Collected data entries:
Definition baoFromEnv : res env_err backend_choice :=
  let addr := firstNonEmpty [getenv #"BAO_ADDR"; getenv #"VAULT_ADDR"] in
  if str_eqb addr [] then Err NoAddress
  else
    let token := firstNonEmpty [getenv #"BAO_TOKEN"; getenv #"VAULT_TOKEN"] in
    let? token :=
      (if str_eqb token [] then
         let tf := getenv #"BAO_TOKEN_FILE" in
         if str_eqb tf [] then Ok token
         else match read_file tf with
              | None => Err TokenFile
              | Some body => Ok (trim_space body)
              end
       else Ok token) in
    if str_eqb token [] then Err NoToken
    else
      let mount := getenv #"BAO_KV_MOUNT" in
      let mount := if str_eqb mount [] then #"secret" else mount in
      Ok (ChooseBao (mkBaoOpts addr token mount (getenv #"BAO_NAMESPACE"))).

Definition FromEnv : res env_err backend_choice :=
  let backend := lower_name (trim_space (getenv #"SECRETS_BACKEND")) in
  let backend := if str_eqb backend [] then #"file" else backend in
  if str_eqb backend #"file" then fileFromEnv
  else if str_eqb backend #"bao" then baoFromEnv
  else Err UnknownBackend.
End Env.
End SecretsM.
(* ===== verification/ZfsEncryption.v ===== *)
(** * internal/host/zfs/dataset/encryption.go and its users

    Keys of encrypted datasets: the name a key is escrowed under, its life
    in the secret store, the creation and unlocking of datasets with the
    key on the standard input, the HTTP handlers
    (internal/api/handlers/encryption.go) from the decoded request on, and
    the boot-time loader (cmd/nova-zfs-keyload).  The secret store is the
    interface of file Secrets and the sealer that of file Tpm; the JSON
    codec and the clock are parameters. *)

From S2P Require Import Prelude GoStrings SortLib Effects ZfsNames HostExec GoBase64 Tpm Secrets ZfsDataset.
Import Names TpmM.

Module Encryption.
Import Datasets.

Definition DefaultEncryptionAlgorithm : gostr := #"aes-256-gcm".
Definition RawKeyLen : nat := 32.

Record WrappedKeyRecord := mkRecord { Wrapped : gostr; Algorithm : gostr; Created : gostr }.

Inductive enc_err :=
| Name_ (e : name_err) | Args (e : ds_err) | NoSealer | NoSecrets | RandKey | TpmWrap (e : tpm_err)
| MarshalRecord | SecretsSet (e : SecretsM.secret_err) | ZfsCreate (e : HostError)
| SecretsGet (e : SecretsM.secret_err) | UnmarshalRecord | DecodeWrapped | TpmUnwrap (e : tpm_err)
| KeyLength (n : nat) | ZfsLoadKey (e : HostError) | ZfsUnloadKey (e : HostError)
| SecretsList (e : SecretsM.secret_err)
| NotZfsKey | BadEscape | DecodedName (e : name_err).

(** ** The name of an escrowed key *)

Definition keys_prefix : gostr := #"zfs-keys/".

Definition plain_char (c : ascii) : bool := is_lower c || is_upper c || is_digit c || ch_eqb c "-"%char.

(** %02X of a byte. *)
Definition hex_digit (n : Z) : ascii := nth (Z.to_nat n) #"0123456789ABCDEF" "0"%char.
Definition hex2 (c : ascii) : gostr := [hex_digit (byte_val c / 16); hex_digit (byte_val c mod 16)].

Fixpoint encodeSegment (s : gostr) : gostr :=
  match s with
  | [] => []
  | c :: s' => (if plain_char c then [c] else #"__" ++ hex2 c) ++ encodeSegment s'
  end.

Definition EncodeSecretKey (datasetName : gostr) : res enc_err gostr :=
  match ValidateDatasetName datasetName with
  | Err e => Err (Name_ e)
  | Ok _ => Ok (keys_prefix ++ join_with "/"%char (map encodeSegment (split_on "/"%char datasetName)))
  end.

(** isHex and the value of the digit. *)
Definition hex_val (c : ascii) : option Z :=
  if is_digit c then Some (byte_val c - 48)
  else if (97 <=? byte_val c) && (byte_val c <=? 102) then Some (byte_val c - 97 + 10)
  else if (65 <=? byte_val c) && (byte_val c <=? 70) then Some (byte_val c - 65 + 10)
  else None.

Fixpoint decodeSegment (s : gostr) : option gostr :=
  match s with
  | [] => Some []
  | c :: s1 =>
      if ch_eqb c "_"%char then
        match s1 with
        | u :: h :: l :: s' =>
            if ch_eqb u "_"%char then
              x ← hex_val h; y ← hex_val l;
              rest ← decodeSegment s'; Some (byte_of (Z.lor (Z.shiftl x 4) y) :: rest)
            else None
        | _ => None
        end
      else rest ← decodeSegment s1; Some (c :: rest)
  end.

Definition DecodeSecretKey (k : gostr) : res enc_err gostr :=
  match strip_prefix keys_prefix k with
  | None => Err NotZfsKey
  | Some rest =>
      match mapM decodeSegment (split_on "/"%char rest) with
      | None => Err BadEscape
      | Some out =>
          let full := join_with "/"%char out in
          match ValidateDatasetName full with
          | Err e => Err (DecodedName e)
          | Ok _ => Ok full
          end
      end
  end.

(** ** Argument vectors *)

Definition owned_property (k : gostr) : bool :=
  existsb (str_eqb k) [ #"encryption"; #"keyformat"; #"keylocation"].

Definition algorithm_or_default (alg : gostr) : gostr :=
  if str_eqb alg [] then DefaultEncryptionAlgorithm else alg.

Definition CreateEncryptedArgs (spec : CreateSpec) : res ds_err (list gostr) :=
  ensure EncryptionEnabled spec else PlainSpec ;;
  ensure valid_type (Type_ spec) else BadType ;;
  named BadName (ValidateDatasetName (full_name spec))
    (ensure negb (existsb owned_property (sorted_keys (Properties spec))) else OwnedProperty ;;
     size_args spec
       ([ #"create"; #"-o"; #"encryption=" ++ algorithm_or_default (EncryptionAlgorithm spec);
          #"-o"; #"keyformat=raw"; #"-o"; #"keylocation=prompt"] ++ prop_args (Properties spec))).

Definition LoadKeyArgs (name : gostr) : res ds_err (list gostr) :=
  named BadName (ValidateDatasetName name) (Ok [ #"load-key"; #"-L"; #"prompt"; name]).

(** ** The manager *)

Record Codec := mkCodec {
  marshal : WrappedKeyRecord -> option gostr;
  unmarshal : gostr -> option WrappedKeyRecord }.

(** time.Now in UTC, formatted. *)
Class Clock (W : Type) := { Now_RFC3339 : W -> W * gostr }.

Record EncryptionManager := mkEncMgr { ZFSBin : gostr; hasSealer : bool; hasSecrets : bool }.

Section Manager.
Context {W : Type} `{HostExec W, Rand W, SealUnsealer W, Aead, Clock W} {sm : SecretsM.SecretsManager W}
  (cd : Codec) (m : EncryptionManager).

Definition GenerateRawKey : M W (option gostr) := call (rand_Read RawKeyLen).

(** The escrow part of Initialize: the key of the record and the body. *)
Definition make_record (rawKey alg : gostr) : M W (res enc_err gostr) :=
  let! wrapped := WrapAEAD rawKey in
  match wrapped with
  | Err e => ret (Err (TpmWrap e))
  | Ok wrapped =>
      let! now := call Now_RFC3339 in
      ret (match marshal cd (mkRecord (b64_encode wrapped) alg now) with
           | None => Err MarshalRecord
           | Some body => Ok body
           end)
  end.

(** The creation after the escrow; a failure takes the record back. *)
Definition create_dataset (secretKey rawKey : gostr) (spec : CreateSpec) : M W (option enc_err) :=
  match CreateEncryptedArgs spec with
  | Err e => let! _ := SecretsM.Delete secretKey in ret (Some (Args e))
  | Ok args =>
      let! r := call (RunStdin (ZFSBin m) (Some rawKey) args) in
      match r with
      | Err e => let! _ := SecretsM.Delete secretKey in ret (Some (ZfsCreate e))
      | Ok _ => ret None
      end
  end.

Definition Initialize (full : gostr) (spec : option CreateSpec) : M W (res enc_err gostr) :=
  match ValidateDatasetName full with
  | Err e => ret (Err (Name_ e))
  | Ok _ =>
      if negb (hasSealer m) then ret (Err NoSealer)
      else if negb (hasSecrets m) then ret (Err NoSecrets)
      else
        let! rawKey := GenerateRawKey in
        match rawKey with
        | None => ret (Err RandKey)
        | Some rawKey =>
            let alg := match spec with Some s => algorithm_or_default (EncryptionAlgorithm s) | None => DefaultEncryptionAlgorithm end in
            let! body := make_record rawKey alg in
            match body with
            | Err e => ret (Err e)
            | Ok body =>
                match EncodeSecretKey full with
                | Err e => ret (Err e)
                | Ok secretKey =>
                    let! e := SecretsM.Set_ secretKey body in
                    match e with
                    | Some e => ret (Err (SecretsSet e))
                    | None =>
                        match spec with
                        | None => ret (Ok rawKey)
                        | Some spec =>
                            let! e := create_dataset secretKey rawKey spec in
                            ret (match e with Some e => Err e | None => Ok rawKey end)
                        end
                    end
                end
            end
        end
  end.

Definition fetchRawKey (full : gostr) : M W (res enc_err gostr) :=
  if negb (hasSealer m) then ret (Err NoSealer)
  else if negb (hasSecrets m) then ret (Err NoSecrets)
  else
    match EncodeSecretKey full with
    | Err e => ret (Err e)
    | Ok secretKey =>
        let! body := SecretsM.Get secretKey in
        match body with
        | Err e => ret (Err (SecretsGet e))
        | Ok body =>
            match unmarshal cd body with
            | None => ret (Err UnmarshalRecord)
            | Some rec =>
                match b64_decode (Wrapped rec) with
                | None => ret (Err DecodeWrapped)
                | Some wrapped =>
                    let! rawKey := UnwrapAEAD wrapped in
                    ret (match rawKey with
                         | Err e => Err (TpmUnwrap e)
                         | Ok rawKey =>
                             ensure (length rawKey =? RawKeyLen)%nat else KeyLength (length rawKey) ;;
                             Ok rawKey
                         end)
                end
            end
        end
    end.

Definition LoadKey (full : gostr) : M W (option enc_err) :=
  let! rawKey := fetchRawKey full in
  match rawKey with
  | Err e => ret (Some e)
  | Ok rawKey =>
      match LoadKeyArgs full with
      | Err e => ret (Some (Args e))
      | Ok args =>
          let! r := call (RunStdin (ZFSBin m) (Some rawKey) args) in
          ret (match r with Err e => Some (ZfsLoadKey e) | Ok _ => None end)
      end
  end.

Definition UnloadKey (full : gostr) : M W (option enc_err) :=
  match ValidateDatasetName full with
  | Err e => ret (Some (Name_ e))
  | Ok _ =>
      let! r := call (RunStdin (ZFSBin m) None [ #"unload-key"; full]) in
      ret (match r with Err e => Some (ZfsUnloadKey e) | Ok _ => None end)
  end.

Definition Recover (full : gostr) : M W (res enc_err gostr) := fetchRawKey full.

(** [says] is the text of a secret store's error. *)
Definition HasKey (says : SecretsM.secret_err -> gostr) (full : gostr) : M W (res enc_err bool) :=
  match EncodeSecretKey full with
  | Err e => ret (Err e)
  | Ok secretKey =>
      let! r := SecretsM.Get secretKey in
      ret (match r with
           | Ok _ => Ok true
           | Err e => if contains (says e) #"not found" then Ok false else Err (SecretsGet e)
           end)
  end.

Definition decoded (k : gostr) : option gostr :=
  match DecodeSecretKey k with Ok ds => Some ds | Err _ => None end.

Definition ListEscrowedDatasets : M W (res enc_err (list gostr)) :=
  let! keys := SecretsM.List_ keys_prefix in
  ret (match keys with
       | Err e => Err (SecretsList e)
       | Ok keys => Ok (stable_sort str_ltb (omap decoded keys))
       end).

(** ** cmd/nova-zfs-keyload *)

(** The loop: a failure is counted and the next dataset is tried. *)
Fixpoint load_each (datasets : list gostr) (failed : nat) : M W nat :=
  match datasets with
  | [] => ret failed
  | ds :: rest =>
      let! e := LoadKey ds in
      load_each rest (match e with Some _ => S failed | None => failed end)
  end.

Inductive load_result := ListFailed (e : enc_err) | Loaded (failed total : nat).

Definition loadAll : M W load_result :=
  let! ds := ListEscrowedDatasets in
  match ds with
  | Err e => ret (ListFailed e)
  | Ok [] => ret (Loaded 0 0)
  | Ok ds => let! failed := load_each ds 0 in ret (Loaded failed (length ds))
  end.

(** ** The HTTP handlers, from the decoded request on *)

Record EncryptionInitRequest := mkInitRequest {
  reqType : gostr; reqVolumeSizeBytes : Z; reqAlgorithm : gostr; reqProperties : gmap gostr gostr }.

Inductive reply (A : Type) := WriteError (status : Z) (code : gostr) | WriteJSON (status : Z) (body : A).
Arguments WriteError {A} _ _.
Arguments WriteJSON {A} _ _.

Definition splitParentName (full : gostr) : option (gostr * gostr) := cut_last "/"%char full.

(** [full] has been validated; [body] is [None] when it is not JSON; the
    manager is [None] when there is no TPM. *)
Definition h_Initialize (full : gostr) (body : option EncryptionInitRequest) (haveMgr : bool)
  : M W (reply (gostr * gostr)) :=
  match body with
  | None => ret (WriteError 400 #"bad_json")
  | Some body =>
      if negb (valid_type (reqType body)) then ret (WriteError 400 #"bad_type")
      else if str_eqb (reqType body) #"volume" && (reqVolumeSizeBytes body =? 0)
      then ret (WriteError 400 #"bad_size")
      else
        match splitParentName full with
        | None => ret (WriteError 400 #"bad_name")
        | Some (parent, name) =>
            if negb haveMgr then ret (WriteError 503 #"no_tpm")
            else
              let! r := Initialize full (Some (mkCreateSpec parent name (reqType body)
                          (reqVolumeSizeBytes body) (reqProperties body) true (reqAlgorithm body))) in
              ret (match r with
                   | Err _ => WriteError 500 #"init_failed"
                   | Ok _ => WriteJSON 201 (full, algorithm_or_default (reqAlgorithm body))
                   end)
        end
  end.

Definition h_LoadKey (full : gostr) (haveMgr : bool) : M W (reply unit) :=
  if negb haveMgr then ret (WriteError 503 #"no_tpm")
  else
    let! e := LoadKey full in
    ret (match e with Some _ => WriteError 500 #"load_failed" | None => WriteJSON 204 tt end).

Definition h_UnloadKey (full : gostr) (haveMgr : bool) : M W (reply unit) :=
  if negb haveMgr then ret (WriteError 503 #"no_tpm")
  else
    let! e := UnloadKey full in
    ret (match e with Some _ => WriteError 500 #"unload_failed" | None => WriteJSON 204 tt end).

(** hex.EncodeToString. *)
Definition hex_string (s : gostr) : gostr := map to_lower_byte (concat (map hex2 s)).

(** Every attempt is audited before the answer; [audit] may fail, which is
    only logged.  The test for a missing key compares with a sentinel no
    error is, so a failure is always the internal one. *)
Definition h_Recover (audit : gostr -> bool -> W -> W * bool) (hasAuditor : bool)
    (full : gostr) (haveMgr : bool) : M W (reply gostr) :=
  if negb haveMgr then ret (WriteError 503 #"no_tpm")
  else
    let! rawKey := Recover full in
    let accepted := match rawKey with Ok _ => true | Err _ => false end in
    let! _ := (if hasAuditor then call (audit full accepted) else ret true) in
    ret (match rawKey with
         | Err _ => WriteError 500 #"recover_failed"
         | Ok rawKey => WriteJSON 200 (hex_string rawKey)
         end).
End Manager.
End Encryption.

**WHAT THE TASK ASKS**
Copy out the data above word for word, starting at its first line and ending with the line that contains "let token := firstNonEmpty".

**WRITTEN ANSWER**
Definition baoFromEnv : res env_err backend_choice :=
  let addr := firstNonEmpty [getenv #"BAO_ADDR"; getenv #"VAULT_ADDR"] in
  if str_eqb addr [] then Err NoAddress
  else
    let token := firstNonEmpty [getenv #"BAO_TOKEN"; getenv #"VAULT_TOKEN"] in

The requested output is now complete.